C'est alors qu'Abdelkrim Hajji a pris l'initiative d'organiser une manifestation de protestation dont je tiens les détails du récit que m'en a fait l'intéressé lui-même. L'idée qui a germé dans son esprit visait à mobiliser la population de Salé pour invoquer le secours de Dieu afin de nous débarrasser de cette calamité qui s'est abattue sur nous depuis la proclamation du dahir précité.

Il a pris son bâton de pélerin et s'est mis à arpenter les rues de la ville, se déplaçant d'une école coranique à une autre et d'une mosquée à l'autre pour inviter les imams à prononcer la prière du "latif" en leur expliquant que l'Islam était en danger et qu'il fallait implorer Dieu de nous préserver de la catastrophe qui menaçait notre unité nationale et religieuse.

Puis, il s'est mis à inviter le public des fidèles à se rendre nombreux à la grande mosquée de Salé à la prochaine prière du vendredi. Les imams contactés par Abdelkrim ont tous répondu à son appel en faisant prononcer la prière du "latif" par les élèves de toutes les écoles coraniques; et lorsque vint le vendredi, la grande mosquée était archicomble et la prière a été dite et reprise à l'unisson dans une atmosphère exaltée.

L'Imam Bensaïd et les frères Hajji ont été convoqués chez le contrôleur civil, et la nouvelle de leur interrogatoire s'est vite propagée dans les quatre coins de la ville où le dahir du 16 mai est devenu l'unique objet de préoccupation du public. Les uns commençaient à encourager les autres à se rendre tous les vendredis à la grande mosquée pour réciter la prière du "latif". Exacerbé, le contrôleur civil a alors demandé au pacha de la ville de procéder à l'arrestation des fauteurs de troubles. Et c'est ainsi que Saïd et Abdelkrim Hajji ont été arrêtés et conduits en prison en compagnie de Mohammed Hassar, Mohammed Chmaou, Abdelkrim Sabounji et Abdeslam Aouad.

Il est réjouissant de constater que cette ville modeste a été la première des villes du Maroc a avoir déclenché ce mouvement qui a donné naissance à une véritable prise de conscience politique, non seulement au niveau local, mais à l'échelon national, puisque l'action qu'elle a initiée a été reprise dans les mêmes conditions dans les mosquées de toutes les grandes villes et que le mouvement de protestation n'a pas tardé à gagner le monde arabe et islamique, grâce aux efforts déployés par les frères Hajji et les autres membres de la mission estudiantine marocaine au Moyen-Orient, stigmatisant la politique coloniale que les Autorités du Protectorat imposaient à notre pays.

Il est du devoir de tous ceux qui s'intéressent à l'histoire du Mouvement National dans ce pays d'éviter d'analyser les évènements de manière partiale et de procéder à une évaluation de ces évènements de façon à rendre à César ce qui est à César et à Dieu ce qui est à Dieu.
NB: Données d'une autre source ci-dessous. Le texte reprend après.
(** Start when the handler cannot be installed. *)
Lemma start_failure_effects_witness :
  outcome (GP_OT_GuideStart_execute
             (Scenario.host_without_handler
                (Scenario.context_of 2 (Some Scenario.source_strokes) []
                   Scenario.immediate))
             Scenario.loaded) = Ret CANCELLED /\
  effects (GP_OT_GuideStart_execute
             (Scenario.host_without_handler
                (Scenario.context_of 2 (Some Scenario.source_strokes) []
                   Scenario.immediate))
             Scenario.loaded)
    = [Debug "handler add failed"; Report ERROR MsgHandlerFailed] /\
  _draw_handle
    (globals (GP_OT_GuideStart_execute
                (Scenario.host_without_handler
                   (Scenario.context_of 2 (Some Scenario.source_strokes) []
                      Scenario.immediate))
                Scenario.loaded)) = None /\
  _timer_keep
    (globals (GP_OT_GuideStart_execute
                (Scenario.host_without_handler
                   (Scenario.context_of 2 (Some Scenario.source_strokes) []
                      Scenario.immediate))
                Scenario.loaded)) = _timer_keep Scenario.loaded.
Proof.
  apply (start_failure_effects Scenario.loaded
           (Scenario.host_without_handler
              (Scenario.context_of 2 (Some Scenario.source_strokes) []
                 Scenario.immediate))).
  - vm_compute. discriminate.
  - reflexivity.
  - vm_compute. discriminate.
  - reflexivity.
  - reflexivity.
Defined.

(** The first stroke of the scenario, in immediate mode. *)
Lemma advance_index_clamped_witness :
  _guide_index (poll Scenario.started (Scenario.draws [2] 1)) =
    Z.min (_guide_index Scenario.started + 1)
          (Z.max 0 (len (_guide_strokes_world Scenario.started) - 1)) /\
  (_guide_strokes_world Scenario.started <> [] ->
   _guide_index (poll Scenario.started (Scenario.draws [2] 1)) =
     Z.min (_guide_index Scenario.started + 1)
           (len (_guide_strokes_world Scenario.started) - 1)) /\
  _last_current_frame_count (poll Scenario.started (Scenario.draws [2] 1))
    = live_count (Scenario.draws [2] 1) /\
  live_count (Scenario.draws [2] 1)
    = _last_current_frame_count Scenario.started + 1.
Proof.
  apply (advance_index_clamped Scenario.started
           (Scenario.draws [2] 1) 1).
  split; [split; [reflexivity | discriminate]|].
  split; [reflexivity|]. split; [reflexivity|]. split; [reflexivity|].
  left. repeat split; reflexivity.
Defined.
(** * Product management: the dual-mode data-access layer

    A shallow embedding of the data-access code of the inventory manager:
    - [Offline]: the local-storage backend, [offlineApi] of
      [src/services/api-offline.ts], with its helpers and sample data;
    - [Api]: the facade [api], which tries the network first and falls back
      to [offlineApi] when the request throws;
    - [Serverless]: the JSON-file handler [exports.handler] of the demo
      deployment;
    - [Express]: of the relational server, what a search selects, the
      pagination of a listing and the answer to an update.

    Conventions.  A JavaScript number that holds an identifier, a count or a
    stock level is a [Z], and the one sum that the code takes of such
    numbers, the largest id plus one, is rounded as a double is
    ([plus_one]); a money amount is a [Z] in hundredths (the code only
    carries prices around); a timestamp is the [Z] that
    [new Date(s).getTime()] gives for the ISO string [s]; a string is a
    [string] of bytes, and [toLowerCase] and [toUpperCase] fold the letters
    of ASCII, which is what the language does on ASCII text
    ([ascii_text]); the properties that depend on the folding are stated
    for such text.  The spread [Math.max(...ids, 0)] is taken within the
    engine's limit on the number of arguments.  The delays that the offline
    backend awaits are left out. *)

From Stdlib Require Import ZArith Lia Ascii String Bool.
From stdpp Require Import base list strings sorting.

Open Scope Z_scope.

(** ** Built-ins of the language *)

(** An optional property of an object literal: the key may be left out, be
    present with the value [undefined], or carry a value.  The difference
    between the first two shows in an object spread. *)
Inductive optional (A : Type) : Type :=
  | Absent
  | Undefined
  | Given (a : A).
Arguments Absent {A}.
Arguments Undefined {A}.
Arguments Given {A} a.

(** Reading the property. *)
Definition read {A} (f : optional A) : option A :=
  match f with
  | Given a => Some a
  | _ => None
  end.

(** [{...old, ...new}] for one optional key: a key that [new] does not have
    keeps the value of [old]; a key it has wins, also when it is
    [undefined]. *)
Definition spread {A} (old : option A) (new : optional A) : option A :=
  match new with
  | Absent => old
  | Undefined => None
  | Given a => Some a
  end.

(** What [JSON.parse (JSON.stringify o)] leaves of an optional key. *)
Definition through_json {A} (f : optional A) : optional A :=
  match f with
  | Given a => Given a
  | _ => Absent
  end.

Definition lower_ascii (c : ascii) : ascii :=
  let n := nat_of_ascii c in
  if ((65 <=? n) && (n <=? 90))%nat then ascii_of_nat (n + 32) else c.

(** [toLowerCase], on ASCII text: the letters A-Z are folded, and nothing
    else is. *)
Fixpoint toLowerCase (s : string) : string :=
  match s with
  | EmptyString => EmptyString
  | String c s' => String (lower_ascii c) (toLowerCase s')
  end.

(** [startsWith t s]: [s] is a prefix of [t]. *)
Fixpoint startsWith (t s : string) {struct s} : bool :=
  match s with
  | EmptyString => true
  | String c s' =>
      match t with
      | EmptyString => false
      | String d t' => Ascii.eqb c d && startsWith t' s'
      end
  end.

(** [t.includes(s)]. *)
Fixpoint includes (t s : string) : bool :=
  startsWith t s ||
  match t with
  | EmptyString => false
  | String _ t' => includes t' s
  end.

(** Truthiness of a string: [if (search)]. *)
Definition truthy (s : string) : bool :=
  match s with
  | EmptyString => false
  | _ => true
  end.

(** [a || b] on strings. *)
Definition or_else (a : option string) (b : string) : string :=
  match a with
  | Some s => if truthy s then s else b
  | None => b
  end.

Definition digit (c : ascii) : option Z :=
  let n := nat_of_ascii c in
  if ((48 <=? n) && (n <=? 57))%nat then Some (Z.of_nat n - 48) else None.

Definition is_space (c : ascii) : bool :=
  let n := nat_of_ascii c in
  ((n =? 32) || ((9 <=? n) && (n <=? 13)))%nat.

Fixpoint skip_spaces (s : string) : string :=
  match s with
  | String c s' => if is_space c then skip_spaces s' else s
  | EmptyString => s
  end.

(** The longest run of decimal digits at the head of [s], read from [acc];
    [None] when there is no digit. *)
Fixpoint digits (acc : option Z) (s : string) : option Z :=
  match s with
  | String c s' =>
      match digit c with
      | Some d => digits (Some (10 * default 0 acc + d)) s'
      | None => acc
      end
  | EmptyString => acc
  end.

Definition hex_digit (c : ascii) : option Z :=
  let n := nat_of_ascii c in
  if ((48 <=? n) && (n <=? 57))%nat then Some (Z.of_nat n - 48)
  else if ((97 <=? n) && (n <=? 102))%nat then Some (Z.of_nat n - 87)
  else if ((65 <=? n) && (n <=? 70))%nat then Some (Z.of_nat n - 55)
  else None.

(** The same for the digits of base 16. *)
Fixpoint hex_digits (acc : option Z) (s : string) : option Z :=
  match s with
  | String c s' =>
      match hex_digit c with
      | Some d => hex_digits (Some (16 * default 0 acc + d)) s'
      | None => acc
      end
  | EmptyString => acc
  end.

(** The numeral at the head of a text without sign: in base 16 after [0x]
    or [0X], in base 10 otherwise. *)
Definition numeral (s : string) : option Z :=
  match s with
  | String "0" (String "x" s') | String "0" (String "X" s') =>
      hex_digits None s'
  | _ => digits None s
  end.

(** [Number.parseInt(s)] without a radix, on ASCII text: leading white
    space, a sign, then the numeral; [None] is [NaN].  The value is exact
    below 2^53 in size, where every integer is a double. *)
Definition parseInt (s : string) : option Z :=
  match skip_spaces s with
  | String "-" s' => Z.opp <$> numeral s'
  | String "+" s' => numeral s'
  | s' => numeral s'
  end.

(** [Array.prototype.sort] with a comparator: the sort is stable, so for a
    consistent comparator the result is the one a stable insertion gives. *)
Fixpoint insert_by {A} (cmp : A → A → Z) (x : A) (l : list A) : list A :=
  match l with
  | [] => [x]
  | y :: l' => if cmp x y <=? 0 then x :: l else y :: insert_by cmp x l'
  end.

Definition sort {A} (cmp : A → A → Z) (l : list A) : list A :=
  foldr (insert_by cmp) [] l.

(** [Math.max(...xs, 0)], for a list that the engine takes as arguments:
    beyond its limit on their number the spread throws a [RangeError], which
    is not modelled. *)
Definition max_with_0 (xs : list Z) : Z := foldr Z.max 0 xs.
(** * build_temp_cache.py: a shallow embedding and its verification

    The script reads a station list out of [multi_state_stations.js],
    asks the USGS daily-values service for one temperature series per
    eligible station, and writes the series into
    [multi_state_temp_cache.js].

    The embedding keeps the data the way the script has it: decoded JSON
    values (the objects [json.loads] returns), Python strings as lists of
    code points, Python floats as binary64 numbers, Python exceptions as
    an error result.  The remote service is an oracle that answers each
    request of the run. *)

From Stdlib Require Import Ascii String.
From Stdlib Require Import List ZArith NArith Bool Lia.
From Stdlib Require DecimalFacts DecimalPos.
From Stdlib Require Strings.Byte.
From Stdlib Require Import PrimFloat FloatOps SpecFloat FloatAxioms.
Import ListNotations.

Set Warnings "-register-all".
Local Open Scope string_scope.
Local Open Scope bool_scope.
Local Open Scope list_scope.

(** ** Python strings *)

Module PyStr.

(** A [str] is a sequence of Unicode code points. *)
Definition pystr := list N.

(** String literals of the script (all of them are ASCII). *)
Definition str (s : string) : pystr :=
  map N_of_ascii (list_ascii_of_string s).

Fixpoint eqb (a b : pystr) : bool :=
  match a, b with
  | [], [] => true
  | x :: a', y :: b' => N.eqb x y && eqb a' b'
  | _, _ => false
  end.

(** [a.startswith(b)] *)
Fixpoint startswith (a b : pystr) : bool :=
  match b, a with
  | [], _ => true
  | y :: b', x :: a' => N.eqb x y && startswith a' b'
  | _ :: _, [] => false
  end.

(** [text.find(sub)]: the lowest index at which [sub] occurs, [None]
    for Python's [-1]. *)
Fixpoint find (text sub : pystr) : option nat :=
  if startswith text sub then Some 0
  else match text with
       | [] => None
       | _ :: text' => option_map S (find text' sub)
       end.

(** [c.isspace()], the characters [str.strip()] removes: the code points
    whose bidirectional class is WS, B or S or whose category is Zs. *)
Definition isspace (c : N) : bool :=
  ((9 <=? c) && (c <=? 13) || (28 <=? c) && (c <=? 32)
   || (c =? 133) || (c =? 160) || (c =? 5760)
   || (8192 <=? c) && (c <=? 8202)
   || (c =? 8232) || (c =? 8233) || (c =? 8239) || (c =? 8287)
   || (c =? 12288))%N.

Fixpoint lstrip (s : pystr) : pystr :=
  match s with
  | c :: s' => if isspace c then lstrip s' else s
  | [] => []
  end.

Definition rstrip (s : pystr) : pystr := rev (lstrip (rev s)).

(** [s.strip()] *)
Definition strip (s : pystr) : pystr := rstrip (lstrip s).

(** [s.endswith(t)] *)
Definition endswith (s t : pystr) : bool := startswith (rev s) (rev t).
Lemma num_N6_inter_moves sol demands capacity dist L dlt m :
  In (dlt, m) (Num.N6_inter_candidates A sol demands capacity dist L) →
  ∃ r1 s r2 ip,
    m = Inter r1 s L r2 ip
    ∧ r1 < length sol ∧ r2 < length sol ∧ r1 ≠ r2
    ∧ 1 ≤ s ∧ s + L < length (route_at sol r1)
    ∧ 1 ≤ ip ∧ ip < length (route_at sol r2)
    ∧ (route_demand (route_at sol r2) demands
       + Zsum (map (λ i, demand demands (node (route_at sol r1) (s + i)))
                   (range 0 L)) <= capacity)%Z.
Proof.
  unfold Num.N6_inter_candidates. intros H.
  apply in_flat_map in H as (r1 & Hr1 & H).
  destruct (length _ <=? L + 1); [done|].
  apply in_flat_map in H as (s & Hs & H).
  apply in_flat_map in H as (r2 & Hr2 & H).
  destruct (r1 =? r2) eqn:E1; [done|]. apply Nat.eqb_neq in E1.
  destruct (capacity <? _)%Z eqn:E2; [done|]. apply Z.ltb_ge in E2.
  apply in_map_iff in H as (ip & [= <- <-] & Hip).
  apply in_range in Hr1, Hs, Hr2, Hip.
  exists r1, s, r2, ip. split; [done|].
  repeat split; try lia; done.
Qed.

(** What a pass of each operator returns. *)
Lemma num_N1_pass_move dist (sol sol' : solution) :
  Num.N1_pass A dist sol = Some sol' →
  ∃ r_idx i j,
    sol' = <[r_idx := reverse_segment (route_at sol r_idx) i j]> sol
    ∧ r_idx < length sol ∧ 1 ≤ i ∧ i < j ∧ j + 1 < length (route_at sol r_idx).
Proof.
  unfold Num.N1_pass.
  destruct (find _ _) as [[[r_idx i] j]|] eqn:E; [|done].
  intros [= <-]. apply find_some in E as [Hin _].
  apply N1_candidates_spec in Hin. exists r_idx, i, j. tauto.
Qed.

Lemma num_N4_pass_move demands capacity dist (sol sol' : solution) :
  Num.N4_pass A demands capacity dist sol = Some sol' →
  ∃ r1 r2 i j,
    sol' = N4_apply sol (r1, r2, i, j)
    ∧ In (r1, r2, i, j) (N4_candidates sol)
    ∧ (route_demand (N4_new_r1 sol r1 r2 i j) demands <= capacity)%Z
    ∧ (route_demand (N4_new_r2 sol r1 r2 i j) demands <= capacity)%Z.
Proof.
  unfold Num.N4_pass. destruct (find _ _) as [[[[r1 r2] i] j]|] eqn:E; [|done].
  intros [= <-]. apply find_some in E as [Hin Himp].
  exists r1, r2, i, j. split; [done|]. split; [done|].
  unfold Num.N4_improves in Himp. destruct (_ && _) eqn:E; [|done].
  apply andb_true_iff in E as [E1 E2]. by apply Z.leb_le in E1, E2.
Qed.

Lemma num_pass_feasible nb n demands capacity dist sol sol' :
  instance_ok n demands → feasible n demands capacity sol →
  Num.pass_of A nb demands capacity dist sol = Some sol' →
  feasible n demands capacity sol'.
Proof.
  intros Hi Hf. destruct nb; simpl; intros H.
  - apply num_N1_pass_move in H as (r_idx & i & j & -> & ? & ? & ? & ?).
    by apply two_opt_feasible.
  - unfold Num.N5_pass in H.
    apply fmap_Some in H as ([[r1 r2] merged] & E & ->).
    apply num_best_of_In in E as (dlt & Hin).
    apply num_N5_moves in Hin as (? & ? & ? & ?).
    rewrite N5_apply_delete by done. by apply merge_feasible.
  - unfold Num.N2_pass in H.
    apply fmap_Some in H as ([[[r1 c] r2] pos] & E & ->).
    apply num_best_of_In in E as (dlt & Hin).
    apply num_N2_moves in Hin as (? & ? & ? & ? & ? & ? & ? & ?).
    unfold N2_apply. rewrite route_at_insert_ne by done.
    by apply feasible_drop_trivial, relocate_feasible.
  - unfold Num.N3_pass in H.
    apply fmap_Some in H as ([[[r1 c1] r2] c2] & E & ->).
    apply num_best_of_In in E as (dlt & Hin).
    apply num_N3_moves in Hin as (? & ? & ? & ? & ? & ? & ? & ?).
    apply swap_feasible; try done; lia.
  - apply num_N4_pass_move in H as (r1 & r2 & i & j & -> & ? & ? & ?).
    by apply exchange_feasible.
  - unfold Num.N6_pass in H.
    apply fmap_Some in H as (m & E & ->).
    apply num_best_of_In in E as (dlt & Hin).
    unfold Num.N6_candidates in Hin.
    apply in_flat_map in Hin as (L & HL & Hin).
    assert (1 ≤ L) by (simpl in HL; lia).
    apply in_app_or in Hin as [Hin|Hin].
    + apply num_N6_intra_moves in Hin as (r & s & ip & -> & ? & ? & ? & ? & ? & ?).
      by apply or_intra_feasible.
    + apply num_N6_inter_moves in Hin
        as (r1 & s & r2 & ip & -> & ? & ? & ? & ? & ? & ? & ? & ?).
      cbn [N6_apply]. rewrite route_at_insert_ne by done.
      by apply feasible_drop_trivial, or_inter_feasible.
Qed.
(** The RUN phase adds RUN events and hook events only, and starts at most
    the rollback of the batch. *)
Lemma run_phase_extends ctx services opts errs st :
  let r := run_phase ctx services opts errs st in
  extends (fun ev => event_action ev = Some SERVICE_RUN \/ event_action ev = None)
    st (snd r) /\
  spawned (snd r) =
    spawned st ++
    if bool_decide (snd (fst r) = errors_New "one or more runs failed")
       && negb (SkipRollback opts)
    then [GoRunServiceAction ctx services SERVICE_ROLLBACK] else [].
Proof.
  simpl. rewrite run_phase_eq.
  destruct (is_nil (Value ctx "dryRun")); simpl;
    [|split; [apply extends_refl | by rewrite app_nil_r]].
  pose proof (RunServiceAction_extends ctx services SERVICE_RUN st valid_RUN)
    as Hrun.
  pose proof (RunServiceAction_spawned ctx services SERVICE_RUN st valid_RUN)
    as Hspawned.
  destruct (RunServiceAction ctx services SERVICE_RUN st) as [errs' st1].
  simpl in *. specialize (Hspawned ltac:(done)).
  destruct (AnyError errs'); simpl.
  - destruct (on_action_error_extends opts ctx SERVICE_RUN services errs' st1)
      as (Hhook & Hspawned' & _).
    destruct (SkipRollback opts); simpl.
    + rewrite Hspawned', Hspawned, app_nil_r. split; [|done].
      eapply extends_trans; eapply extends_weaken; eauto; simpl; auto.
    + rewrite Hspawned', Hspawned. split; [|done].
      eapply extends_trans; eapply extends_weaken;
        [| exact Hrun | | exact Hhook]; simpl; auto.
  - rewrite Hspawned, app_nil_r. split; [|done].
    eapply extends_weaken; eauto; simpl; auto.
Qed.
(** The heap loop of [ManageMemoryProperties] updates three arrays: the
    layer's heaps, the heaps of the structure handed back to the
    application, and the application's [heapUsage]. *)
Definition manage_heap (percent : Z) (heapBudget : option (list VkDeviceSize)) (heap : nat)
    (acc : list MemoryHeapWithBudget * list VkMemoryHeap * option (list VkDeviceSize))
    : option (list MemoryHeapWithBudget * list VkMemoryHeap * option (list VkDeviceSize)) :=
  let '(local, vulkan_heaps, usage_array) := acc in
  '(vulkan_heaps, usage_array) ←
    (if percent <? 100 then
       h ← vulkan_heaps !! heap;
       new_size ← AdjustMemoryByPercent (vk_size h) (wrap32 percent);
       vulkan_heaps ← array_store heap {| vk_size := new_size; vk_flags := vk_flags h |}
                        vulkan_heaps;
       match usage_array with
       | Some us =>
           u ← us !! heap;
           new_usage ← AdjustMemoryByPercent u (wrap32 percent);
           us ← array_store heap new_usage us;
           Some (vulkan_heaps, Some us)
       | None => Some (vulkan_heaps, None)
       end
     else Some (vulkan_heaps, usage_array));
  h ← vulkan_heaps !! heap;
  old ← local !! heap;
  match usage_array, heapBudget with
  | Some us, Some bs =>
      u ← us !! heap;
      b ← bs !! heap;
      local ← array_store heap {| heap_size := vk_size h; allocated := allocated old;
                                  budget := b; usage := u; flags := vk_flags h |} local;
      Some (local, vulkan_heaps, usage_array)
  | _, _ =>
      local ← array_store heap {| heap_size := vk_size h; allocated := allocated old;
                                  budget := 0; usage := 0; flags := vk_flags h |} local;
      Some (local, vulkan_heaps, usage_array)
  end.

(** The result is the updated record of the physical device together with
    the two structures of the application as the function leaves them;
    [None] when an array is indexed outside its bounds or a conversion is
    undefined. *)
Definition ManageMemoryProperties (phys_dev_data_entry : PhysDeviceMapStruct)
    (vulkan_props : VkPhysicalDeviceMemoryProperties)
    (budget_props : option VkPhysicalDeviceMemoryBudgetPropertiesEXT)
    : option (PhysDeviceMapStruct * VkPhysicalDeviceMemoryProperties *
              option VkPhysicalDeviceMemoryBudgetPropertiesEXT) :=
  let local_props := memory_props phys_dev_data_entry in
  types ← copy_memory_types vulkan_props (memoryTypes local_props);
  '(heaps, vulkan_heaps, usage_array) ←
    for_index (vk_memoryHeapCount vulkan_props)
      (manage_heap (memory_percent phys_dev_data_entry) (heapBudget <$> budget_props))
      (memoryHeaps local_props, vk_memoryHeaps vulkan_props, heapUsage <$> budget_props);
  let local_props' :=
    {| memoryTypeCount := vk_memoryTypeCount vulkan_props; memoryTypes := types;
       memoryHeapCount := vk_memoryHeapCount vulkan_props; memoryHeaps := heaps |} in
  let entry := set_memory_props local_props' phys_dev_data_entry in
  let entry :=
    match budget_props with
    | Some _ =>
        if 0 <? Z.of_nat (Z.to_nat (vk_memoryHeapCount vulkan_props))
        then set_memory_budget_updated true entry else entry
    | None => entry
    end in
  Some (entry,
        {| vk_memoryTypeCount := vk_memoryTypeCount vulkan_props;
           vk_memoryTypes := vk_memoryTypes vulkan_props;
           vk_memoryHeapCount := vk_memoryHeapCount vulkan_props;
           vk_memoryHeaps := vulkan_heaps |},
        match budget_props, usage_array with
        | Some b, Some us => Some {| heapBudget := heapBudget b; heapUsage := us |}
        | _, _ => budget_props
        end).

(** [pMemoryProperties] is the structure of the application after the
    forwarded query filled it; the result is what the application sees. *)
Definition GetPhysicalDeviceMemoryProperties2 (fuel : nat) (physicalDevice : VkPhysicalDevice)
    (pMemoryProperties : option VkPhysicalDeviceMemoryProperties2)
    : M (option (VkPhysicalDeviceMemoryProperties *
                 option VkPhysicalDeviceMemoryBudgetPropertiesEXT)) :=
  s ← get_tables;
  phys_dev_data_entry ← deref (GetPhysicalDeviceMapEntry s physicalDevice);
  instance_data_entry ← deref (GetInstanceMapEntry s (pd_instance phys_dev_data_entry));
  deref (i_dispatch_table instance_data_entry);;
  forward (DC_GetPhysicalDeviceMemoryProperties2 physicalDevice);;
  match pMemoryProperties with
  | Some props =>
      if pd_layer_enabled phys_dev_data_entry then
        mem_budget ← run_budget_search fuel (pNext props);
        '(entry, vulkan_props, budget_props) ←
          deref (ManageMemoryProperties phys_dev_data_entry (memoryProperties props)
                   mem_budget);
        modify (set_phys_device_map (<[physicalDevice := entry]>));;
        mret (Some (vulkan_props, budget_props))
      else mret (Some (memoryProperties props, None))
  | None => mret None
  end.

Definition DestroyDevice (device : VkDevice) : M unit :=
  s ← get_tables;
  device_map_data ← deref (GetDeviceMapEntry s device);
  forward_device device_map_data (DC_DestroyDevice device);;
  modify (EraseExternalMemFdMapEntries device);;
  s ← get_tables;
  deref (GetPhysicalDeviceMapEntry s (physical_device device_map_data));;
  modify (EraseDeviceMapEntry device).

Definition DestroyBuffer (device : VkDevice) (buffer : VkBuffer) : M unit :=
  s ← get_tables;
  device_map_data ← deref (GetDeviceMapEntry s device);
  forward_device device_map_data (DC_DestroyBuffer device buffer);;
  modify (EraseBufferMapEntry buffer).

Definition DestroyImage (device : VkDevice) (image : VkImage) : M unit :=
  s ← get_tables;
  device_map_data ← deref (GetDeviceMapEntry s device);
  forward_device device_map_data (DC_DestroyImage device image);;
  modify (EraseImageMapEntry image).

(** [&phys->memory_props.memoryHeaps[memoryTypes[memoryTypeIndex].heapIndex]]:
    the index of the heap and the heap. *)
Definition budget_heap_of (phys : PhysDeviceMapStruct) (memoryTypeIndex : Z)
    : option (nat * MemoryHeapWithBudget) :=
  type ← memoryTypes (memory_props phys) !! Z.to_nat memoryTypeIndex;
  let heap := Z.to_nat (heapIndex type) in
  budget_heap ← memoryHeaps (memory_props phys) !! heap;
  Some (heap, budget_heap).

Definition store_budget_heap (physical_device : VkPhysicalDevice) (phys : PhysDeviceMapStruct)
    (heap : nat) (budget_heap : MemoryHeapWithBudget) : State → State :=
  set_phys_device_map
    (<[physical_device :=
         set_memory_props
           (set_memoryHeaps (<[heap := budget_heap]> (memoryHeaps (memory_props phys)))
              (memory_props phys)) phys]>).

(** The check in front of the forwarded call: [true] when the function
    returns [VK_ERROR_OUT_OF_DEVICE_MEMORY] there. *)
Definition over_budget (device_map_data : DeviceMapStruct)
    (phys_device_map_data : option PhysDeviceMapStruct)
    (pAllocateInfo : option VkMemoryAllocateInfo) : M bool :=
  if d_layer_enabled device_map_data then
    match pAllocateInfo with
    | Some info =>
        phys ← deref phys_device_map_data;
        if memory_percent phys <? 100 then
          '(_, budget_heap) ← deref (budget_heap_of phys (memoryTypeIndex info));
          let potential_alloc := wrap64 (allocated budget_heap + allocationSize info) in
          if 0 <? budget budget_heap then mret (budget budget_heap <? potential_alloc)
          else mret (heap_size budget_heap <? potential_alloc)
        else mret false
    | None => mret false
    end
  else mret false.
Il est donc indispensable de mettre l'accent sur certains faits qui doivent être pris en considération dans l'écriture de notre histoire contemporaine pour rendre justice à chacun selon ses mérites et sa contribution effective à la cause nationale.

Dans cet ordre d'idées, on peut considérer Abdelkrim Hajji comme l'âme du mouvement, grâce à l'initiative courageuse qu'il a prise en faisant prendre conscience aux masses populaires des méfaits du colonialisme aveugle et ses véritables intentions. Abdelkrim a trouvé en son jeune frère Saïd le bras droit pour mener à bien l'action de protestation qu'il a initiée. Ceci suffit pour que leurs noms soient inscrits au livre d'or du nationalisme marocain, d'autant plus que c'est précisément cette résistance au dahir berbère qui était à l'origine de la naissance du Mouvement National au Maroc.

La commémoration chaque année de la lutte menée contre le dahir du 16 mai 1930 a été marquée par des réunions périodiques. Les frères Hajji profitaient des vacances d'été pour participer activement à ces réunions qui ont fini par devenir hebdomadaires, et dont le résultat s'est concrétisé en 1932 par la pose de la première pierre de l'édifice d'un Mouvement National organisé et l'adoption d'un pacte qui a permis d'organiser les programmes d'action et d'arrêter les moyens à mettre en oeuvre pour atteindre les objectifs fixés.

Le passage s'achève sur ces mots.